* _What to produce_: Work through the records that follow and return each line containing the word "list".
** Provided records follows **
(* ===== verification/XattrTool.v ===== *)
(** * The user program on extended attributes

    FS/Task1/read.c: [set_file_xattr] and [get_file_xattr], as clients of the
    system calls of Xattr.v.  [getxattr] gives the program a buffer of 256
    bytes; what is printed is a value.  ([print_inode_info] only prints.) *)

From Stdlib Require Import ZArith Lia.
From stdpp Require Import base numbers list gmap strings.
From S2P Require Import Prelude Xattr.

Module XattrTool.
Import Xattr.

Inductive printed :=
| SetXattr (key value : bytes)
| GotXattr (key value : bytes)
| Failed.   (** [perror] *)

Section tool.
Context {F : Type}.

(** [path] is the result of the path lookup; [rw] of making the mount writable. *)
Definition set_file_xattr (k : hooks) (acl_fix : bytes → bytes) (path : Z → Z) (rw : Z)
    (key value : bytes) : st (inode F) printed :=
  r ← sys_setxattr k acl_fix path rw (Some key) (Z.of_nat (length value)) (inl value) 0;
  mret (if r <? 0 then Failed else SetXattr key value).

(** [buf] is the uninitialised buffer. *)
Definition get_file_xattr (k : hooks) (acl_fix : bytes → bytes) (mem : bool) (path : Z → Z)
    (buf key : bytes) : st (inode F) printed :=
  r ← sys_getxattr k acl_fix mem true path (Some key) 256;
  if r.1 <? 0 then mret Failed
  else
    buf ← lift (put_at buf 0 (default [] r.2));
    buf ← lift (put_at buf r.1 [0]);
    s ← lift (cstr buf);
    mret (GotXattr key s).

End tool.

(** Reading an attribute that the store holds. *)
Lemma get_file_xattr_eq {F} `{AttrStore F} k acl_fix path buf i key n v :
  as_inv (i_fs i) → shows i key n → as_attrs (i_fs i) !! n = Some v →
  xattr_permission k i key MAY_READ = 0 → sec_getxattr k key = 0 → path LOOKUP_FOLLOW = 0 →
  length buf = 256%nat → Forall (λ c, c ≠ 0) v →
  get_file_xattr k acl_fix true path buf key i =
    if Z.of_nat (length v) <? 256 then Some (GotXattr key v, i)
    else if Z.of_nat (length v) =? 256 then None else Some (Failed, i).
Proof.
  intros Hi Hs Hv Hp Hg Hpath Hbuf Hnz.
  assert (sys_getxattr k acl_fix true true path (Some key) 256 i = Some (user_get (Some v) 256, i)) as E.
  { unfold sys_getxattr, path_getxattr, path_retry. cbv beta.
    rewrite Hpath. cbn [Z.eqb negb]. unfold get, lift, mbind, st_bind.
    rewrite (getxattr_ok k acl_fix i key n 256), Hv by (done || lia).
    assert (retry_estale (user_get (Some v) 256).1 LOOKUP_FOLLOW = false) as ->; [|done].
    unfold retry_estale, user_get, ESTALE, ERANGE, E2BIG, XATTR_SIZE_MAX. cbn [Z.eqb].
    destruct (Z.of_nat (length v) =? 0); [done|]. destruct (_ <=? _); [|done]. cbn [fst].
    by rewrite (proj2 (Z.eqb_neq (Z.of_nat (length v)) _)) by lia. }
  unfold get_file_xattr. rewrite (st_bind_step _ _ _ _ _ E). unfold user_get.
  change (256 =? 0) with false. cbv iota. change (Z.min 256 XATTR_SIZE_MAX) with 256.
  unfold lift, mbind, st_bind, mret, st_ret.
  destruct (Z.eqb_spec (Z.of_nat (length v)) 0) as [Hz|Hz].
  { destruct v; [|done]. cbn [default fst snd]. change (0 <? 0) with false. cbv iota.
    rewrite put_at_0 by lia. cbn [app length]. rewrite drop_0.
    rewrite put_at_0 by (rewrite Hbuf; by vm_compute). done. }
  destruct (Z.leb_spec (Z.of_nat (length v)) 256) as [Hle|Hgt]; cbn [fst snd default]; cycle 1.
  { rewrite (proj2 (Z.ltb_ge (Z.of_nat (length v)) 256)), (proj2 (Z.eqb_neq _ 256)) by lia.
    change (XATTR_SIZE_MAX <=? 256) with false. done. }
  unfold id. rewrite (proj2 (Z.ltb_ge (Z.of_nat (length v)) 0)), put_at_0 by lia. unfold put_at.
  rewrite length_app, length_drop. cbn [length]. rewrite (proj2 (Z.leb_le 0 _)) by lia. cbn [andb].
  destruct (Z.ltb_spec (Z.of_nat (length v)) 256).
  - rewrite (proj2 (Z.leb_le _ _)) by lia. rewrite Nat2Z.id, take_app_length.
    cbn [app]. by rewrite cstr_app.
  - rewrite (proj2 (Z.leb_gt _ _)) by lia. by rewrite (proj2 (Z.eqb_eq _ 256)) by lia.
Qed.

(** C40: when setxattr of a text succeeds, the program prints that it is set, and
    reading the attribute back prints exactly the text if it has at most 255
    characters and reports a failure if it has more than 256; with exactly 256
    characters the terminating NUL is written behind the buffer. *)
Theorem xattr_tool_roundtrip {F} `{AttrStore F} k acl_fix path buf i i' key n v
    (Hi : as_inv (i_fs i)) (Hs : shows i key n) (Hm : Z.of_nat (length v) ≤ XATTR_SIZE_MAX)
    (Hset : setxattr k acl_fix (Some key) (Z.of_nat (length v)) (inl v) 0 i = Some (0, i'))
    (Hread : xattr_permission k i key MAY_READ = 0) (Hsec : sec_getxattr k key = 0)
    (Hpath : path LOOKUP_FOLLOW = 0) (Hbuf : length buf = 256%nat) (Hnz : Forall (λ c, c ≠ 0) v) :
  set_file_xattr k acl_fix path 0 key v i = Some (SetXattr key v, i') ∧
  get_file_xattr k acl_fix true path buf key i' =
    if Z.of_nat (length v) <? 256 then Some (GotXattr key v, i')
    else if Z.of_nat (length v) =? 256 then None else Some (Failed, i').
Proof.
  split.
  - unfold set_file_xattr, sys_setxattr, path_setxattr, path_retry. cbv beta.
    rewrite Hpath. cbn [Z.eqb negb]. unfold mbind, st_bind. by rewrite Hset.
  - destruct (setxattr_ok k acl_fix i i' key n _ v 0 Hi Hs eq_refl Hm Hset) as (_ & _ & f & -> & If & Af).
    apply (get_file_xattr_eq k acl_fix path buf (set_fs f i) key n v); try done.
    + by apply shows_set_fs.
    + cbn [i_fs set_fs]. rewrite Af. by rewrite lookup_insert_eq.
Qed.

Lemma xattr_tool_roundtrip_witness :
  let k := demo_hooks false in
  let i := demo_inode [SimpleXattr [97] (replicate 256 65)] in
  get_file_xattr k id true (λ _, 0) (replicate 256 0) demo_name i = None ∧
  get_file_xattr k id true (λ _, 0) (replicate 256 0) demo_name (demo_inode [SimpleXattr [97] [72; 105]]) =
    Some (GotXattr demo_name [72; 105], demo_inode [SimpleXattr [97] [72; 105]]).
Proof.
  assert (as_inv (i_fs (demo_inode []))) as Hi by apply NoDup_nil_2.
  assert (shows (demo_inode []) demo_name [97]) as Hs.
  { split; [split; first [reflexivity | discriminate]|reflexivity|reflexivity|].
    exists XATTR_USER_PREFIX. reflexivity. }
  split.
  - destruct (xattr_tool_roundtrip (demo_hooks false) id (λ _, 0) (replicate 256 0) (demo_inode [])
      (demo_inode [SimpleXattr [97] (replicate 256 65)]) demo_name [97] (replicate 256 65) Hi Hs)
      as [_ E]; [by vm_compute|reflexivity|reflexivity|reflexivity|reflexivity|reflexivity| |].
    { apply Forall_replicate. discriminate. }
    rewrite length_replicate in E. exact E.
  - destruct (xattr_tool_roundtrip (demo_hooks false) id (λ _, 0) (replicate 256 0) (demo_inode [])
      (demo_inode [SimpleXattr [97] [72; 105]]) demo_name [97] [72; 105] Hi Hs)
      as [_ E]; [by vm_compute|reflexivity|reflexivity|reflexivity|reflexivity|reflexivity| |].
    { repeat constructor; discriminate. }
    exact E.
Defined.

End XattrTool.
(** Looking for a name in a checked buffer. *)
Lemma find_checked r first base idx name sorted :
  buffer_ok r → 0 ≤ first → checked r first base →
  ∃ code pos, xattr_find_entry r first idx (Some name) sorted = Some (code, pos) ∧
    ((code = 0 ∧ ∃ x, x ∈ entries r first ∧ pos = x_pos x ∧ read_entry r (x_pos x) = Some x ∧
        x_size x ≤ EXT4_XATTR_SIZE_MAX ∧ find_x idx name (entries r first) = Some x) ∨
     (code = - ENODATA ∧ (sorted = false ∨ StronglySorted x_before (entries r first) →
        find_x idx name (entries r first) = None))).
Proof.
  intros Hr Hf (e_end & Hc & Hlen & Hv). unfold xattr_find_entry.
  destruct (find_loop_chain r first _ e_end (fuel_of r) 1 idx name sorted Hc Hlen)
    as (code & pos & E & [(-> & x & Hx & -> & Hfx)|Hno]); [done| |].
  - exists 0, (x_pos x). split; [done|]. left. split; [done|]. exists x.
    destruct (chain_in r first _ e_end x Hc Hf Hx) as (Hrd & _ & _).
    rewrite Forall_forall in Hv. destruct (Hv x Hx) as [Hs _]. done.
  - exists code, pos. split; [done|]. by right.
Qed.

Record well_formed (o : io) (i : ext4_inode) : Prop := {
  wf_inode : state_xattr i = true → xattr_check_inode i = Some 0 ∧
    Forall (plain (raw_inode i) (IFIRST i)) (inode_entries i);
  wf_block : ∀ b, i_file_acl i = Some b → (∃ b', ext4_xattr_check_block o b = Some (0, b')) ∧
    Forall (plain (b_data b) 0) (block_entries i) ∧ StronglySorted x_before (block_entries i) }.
** End of Provided records **
** Provided records follows **
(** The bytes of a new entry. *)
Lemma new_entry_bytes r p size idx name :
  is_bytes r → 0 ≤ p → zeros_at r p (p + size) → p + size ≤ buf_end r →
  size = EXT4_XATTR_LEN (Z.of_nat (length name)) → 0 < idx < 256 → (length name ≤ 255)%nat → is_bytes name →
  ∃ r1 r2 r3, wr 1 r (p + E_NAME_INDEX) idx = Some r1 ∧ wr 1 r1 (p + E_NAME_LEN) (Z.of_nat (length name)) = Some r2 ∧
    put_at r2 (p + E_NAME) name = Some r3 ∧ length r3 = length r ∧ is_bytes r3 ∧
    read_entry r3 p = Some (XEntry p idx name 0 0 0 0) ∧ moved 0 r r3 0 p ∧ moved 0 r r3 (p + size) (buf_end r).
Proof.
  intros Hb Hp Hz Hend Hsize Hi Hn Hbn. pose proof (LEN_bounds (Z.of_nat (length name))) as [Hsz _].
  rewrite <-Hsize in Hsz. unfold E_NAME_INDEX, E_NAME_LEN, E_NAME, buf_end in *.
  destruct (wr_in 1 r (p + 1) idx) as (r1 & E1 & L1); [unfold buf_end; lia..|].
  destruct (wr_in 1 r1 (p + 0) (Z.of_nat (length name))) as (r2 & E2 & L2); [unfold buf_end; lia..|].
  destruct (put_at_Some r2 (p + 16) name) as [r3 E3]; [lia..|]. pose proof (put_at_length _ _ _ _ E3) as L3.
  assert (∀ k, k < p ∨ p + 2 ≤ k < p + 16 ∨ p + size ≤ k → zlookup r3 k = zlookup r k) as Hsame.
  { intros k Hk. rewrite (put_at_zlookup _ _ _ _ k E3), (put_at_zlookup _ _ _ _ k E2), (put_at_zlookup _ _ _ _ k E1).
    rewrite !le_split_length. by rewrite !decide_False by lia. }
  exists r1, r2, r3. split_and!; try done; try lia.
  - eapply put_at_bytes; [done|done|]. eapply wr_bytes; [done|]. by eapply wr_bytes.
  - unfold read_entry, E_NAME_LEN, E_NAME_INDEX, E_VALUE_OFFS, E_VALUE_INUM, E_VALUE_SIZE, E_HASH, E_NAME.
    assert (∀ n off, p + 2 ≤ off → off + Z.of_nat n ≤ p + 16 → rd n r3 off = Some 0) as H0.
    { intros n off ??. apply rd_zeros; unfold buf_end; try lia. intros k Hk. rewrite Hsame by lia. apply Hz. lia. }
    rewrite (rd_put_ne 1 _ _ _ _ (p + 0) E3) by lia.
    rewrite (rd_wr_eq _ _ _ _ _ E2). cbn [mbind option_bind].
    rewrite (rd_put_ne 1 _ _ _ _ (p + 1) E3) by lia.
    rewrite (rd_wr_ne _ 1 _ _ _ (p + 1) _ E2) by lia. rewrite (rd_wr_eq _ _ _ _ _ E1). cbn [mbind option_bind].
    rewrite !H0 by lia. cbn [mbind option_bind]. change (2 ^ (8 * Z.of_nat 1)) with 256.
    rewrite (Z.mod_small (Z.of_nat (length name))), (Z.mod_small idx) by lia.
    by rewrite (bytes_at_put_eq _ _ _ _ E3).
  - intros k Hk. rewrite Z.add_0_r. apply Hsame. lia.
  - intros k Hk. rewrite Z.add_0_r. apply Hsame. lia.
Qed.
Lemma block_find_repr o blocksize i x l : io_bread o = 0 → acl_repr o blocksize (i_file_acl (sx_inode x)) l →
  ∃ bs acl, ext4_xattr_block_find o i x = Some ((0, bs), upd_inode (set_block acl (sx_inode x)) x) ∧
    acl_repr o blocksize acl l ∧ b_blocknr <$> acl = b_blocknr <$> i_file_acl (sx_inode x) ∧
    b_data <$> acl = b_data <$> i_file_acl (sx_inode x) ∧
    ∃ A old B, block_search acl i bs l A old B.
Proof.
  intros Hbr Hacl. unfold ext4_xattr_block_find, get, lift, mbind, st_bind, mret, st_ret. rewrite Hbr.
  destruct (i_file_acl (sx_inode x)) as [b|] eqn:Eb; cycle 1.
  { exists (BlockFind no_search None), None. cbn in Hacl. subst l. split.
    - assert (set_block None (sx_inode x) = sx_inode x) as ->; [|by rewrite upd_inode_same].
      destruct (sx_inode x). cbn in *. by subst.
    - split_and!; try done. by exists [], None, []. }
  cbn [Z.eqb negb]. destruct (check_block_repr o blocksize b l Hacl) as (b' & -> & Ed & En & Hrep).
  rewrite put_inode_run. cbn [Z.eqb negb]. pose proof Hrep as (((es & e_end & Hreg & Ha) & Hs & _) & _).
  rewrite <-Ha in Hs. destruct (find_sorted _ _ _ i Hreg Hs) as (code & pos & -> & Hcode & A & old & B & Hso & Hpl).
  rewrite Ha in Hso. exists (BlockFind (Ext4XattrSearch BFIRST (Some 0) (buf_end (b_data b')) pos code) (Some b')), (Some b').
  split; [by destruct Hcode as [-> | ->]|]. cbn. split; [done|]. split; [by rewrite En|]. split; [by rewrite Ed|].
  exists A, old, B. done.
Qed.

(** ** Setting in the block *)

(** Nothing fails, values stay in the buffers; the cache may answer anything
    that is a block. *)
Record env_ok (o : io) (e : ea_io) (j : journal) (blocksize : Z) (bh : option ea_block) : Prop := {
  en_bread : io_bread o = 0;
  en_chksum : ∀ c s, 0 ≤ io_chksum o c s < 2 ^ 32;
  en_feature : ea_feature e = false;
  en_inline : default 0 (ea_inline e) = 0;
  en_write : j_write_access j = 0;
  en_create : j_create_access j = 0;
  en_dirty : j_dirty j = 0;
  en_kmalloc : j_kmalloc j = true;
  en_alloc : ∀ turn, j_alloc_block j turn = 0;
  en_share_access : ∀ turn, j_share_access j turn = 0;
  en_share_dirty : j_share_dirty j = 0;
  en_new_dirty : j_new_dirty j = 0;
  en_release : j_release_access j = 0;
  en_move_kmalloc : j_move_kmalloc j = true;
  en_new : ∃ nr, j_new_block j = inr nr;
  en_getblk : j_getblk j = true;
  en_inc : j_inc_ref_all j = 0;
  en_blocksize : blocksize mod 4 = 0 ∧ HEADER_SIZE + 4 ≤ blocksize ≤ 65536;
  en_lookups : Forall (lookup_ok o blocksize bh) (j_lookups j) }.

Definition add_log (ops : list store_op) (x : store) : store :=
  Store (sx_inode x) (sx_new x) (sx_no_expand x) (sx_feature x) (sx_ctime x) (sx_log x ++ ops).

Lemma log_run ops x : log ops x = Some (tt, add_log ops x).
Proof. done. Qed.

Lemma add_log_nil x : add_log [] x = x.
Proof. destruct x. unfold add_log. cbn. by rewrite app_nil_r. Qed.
** End of Provided records **
* _Result_:
From stdpp Require Import base numbers list gmap strings.
Definition add_log (ops : list store_op) (x : store) : store :=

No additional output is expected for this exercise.